Aim of the task:
Write out the whole listing. Leave out nothing.

Available records:
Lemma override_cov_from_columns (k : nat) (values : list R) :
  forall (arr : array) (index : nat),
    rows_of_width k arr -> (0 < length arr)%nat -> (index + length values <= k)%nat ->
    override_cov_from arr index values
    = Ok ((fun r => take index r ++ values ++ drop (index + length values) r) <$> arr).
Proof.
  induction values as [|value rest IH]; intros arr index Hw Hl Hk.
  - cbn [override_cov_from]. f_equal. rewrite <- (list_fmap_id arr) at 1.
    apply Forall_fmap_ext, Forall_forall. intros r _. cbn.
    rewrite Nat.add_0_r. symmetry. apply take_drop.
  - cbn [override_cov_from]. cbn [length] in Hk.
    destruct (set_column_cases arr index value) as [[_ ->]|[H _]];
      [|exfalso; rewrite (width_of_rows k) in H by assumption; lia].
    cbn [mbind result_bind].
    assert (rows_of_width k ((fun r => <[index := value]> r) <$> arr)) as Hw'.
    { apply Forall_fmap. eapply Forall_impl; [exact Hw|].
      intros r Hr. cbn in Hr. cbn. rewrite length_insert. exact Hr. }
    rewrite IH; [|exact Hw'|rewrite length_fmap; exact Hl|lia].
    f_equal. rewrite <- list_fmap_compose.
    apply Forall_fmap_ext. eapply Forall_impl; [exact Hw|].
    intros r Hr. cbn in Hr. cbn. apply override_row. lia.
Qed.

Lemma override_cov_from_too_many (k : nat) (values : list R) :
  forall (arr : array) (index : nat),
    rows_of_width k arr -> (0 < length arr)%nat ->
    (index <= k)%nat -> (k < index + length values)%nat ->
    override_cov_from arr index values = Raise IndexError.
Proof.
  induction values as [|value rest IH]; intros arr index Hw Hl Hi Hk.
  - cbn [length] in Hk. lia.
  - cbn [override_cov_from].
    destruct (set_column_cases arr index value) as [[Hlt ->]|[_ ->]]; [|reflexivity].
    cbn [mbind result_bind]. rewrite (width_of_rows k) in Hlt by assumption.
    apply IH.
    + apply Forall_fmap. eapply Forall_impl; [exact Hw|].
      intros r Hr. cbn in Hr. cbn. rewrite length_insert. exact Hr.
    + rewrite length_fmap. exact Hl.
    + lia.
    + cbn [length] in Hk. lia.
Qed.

Your response:
Lemma override_cov_from_columns (k : nat) (values : list R) :
  forall (arr : array) (index : nat),
    rows_of_width k arr -> (0 < length arr)%nat -> (index + length values <= k)%nat ->
    override_cov_from arr index values
    = Ok ((fun r => take index r ++ values ++ drop (index + length values) r) <$> arr).
Proof.
  induction values as [|value rest IH]; intros arr index Hw Hl Hk.
  - cbn [override_cov_from]. f_equal. rewrite <- (list_fmap_id arr) at 1.
    apply Forall_fmap_ext, Forall_forall. intros r _. cbn.
    rewrite Nat.add_0_r. symmetry. apply take_drop.
  - cbn [override_cov_from]. cbn [length] in Hk.
    destruct (set_column_cases arr index value) as [[_ ->]|[H _]];
      [|exfalso; rewrite (width_of_rows k) in H by assumption; lia].
    cbn [mbind result_bind].
    assert (rows_of_width k ((fun r => <[index := value]> r) <$> arr)) as Hw'.
    { apply Forall_fmap. eapply Forall_impl; [exact Hw|].
      intros r Hr. cbn in Hr. cbn. rewrite length_insert. exact Hr. }
    rewrite IH; [|exact Hw'|rewrite length_fmap; exact Hl|lia].
    f_equal. rewrite <- list_fmap_compose.
    apply Forall_fmap_ext. eapply Forall_impl; [exact Hw|].
    intros r Hr. cbn in Hr. cbn. apply override_row. lia.
Qed.

Lemma override_cov_from_too_many (k : nat) (values : list R) :
  forall (arr : array) (index : nat),
    rows_of_width k arr -> (0 < length arr)%nat ->
    (index <= k)%nat -> (k < index + length values)%nat ->
    override_cov_from arr index values = Raise IndexError.
Proof.
  induction values as [|value rest IH]; intros arr index Hw Hl Hi Hk.
  - cbn [length] in Hk. lia.
  - cbn [override_cov_from].
    destruct (set_column_cases arr index value) as [[Hlt ->]|[_ ->]]; [|reflexivity].
    cbn [mbind result_bind]. rewrite (width_of_rows k) in Hlt by assumption.
    apply IH.
    + apply Forall_fmap. eapply Forall_impl; [exact Hw|].
      intros r Hr. cbn in Hr. cbn. rewrite length_insert. exact Hr.
    + rewrite length_fmap. exact Hl.
    + lia.
    + cbn [length] in Hk. lia.
Qed.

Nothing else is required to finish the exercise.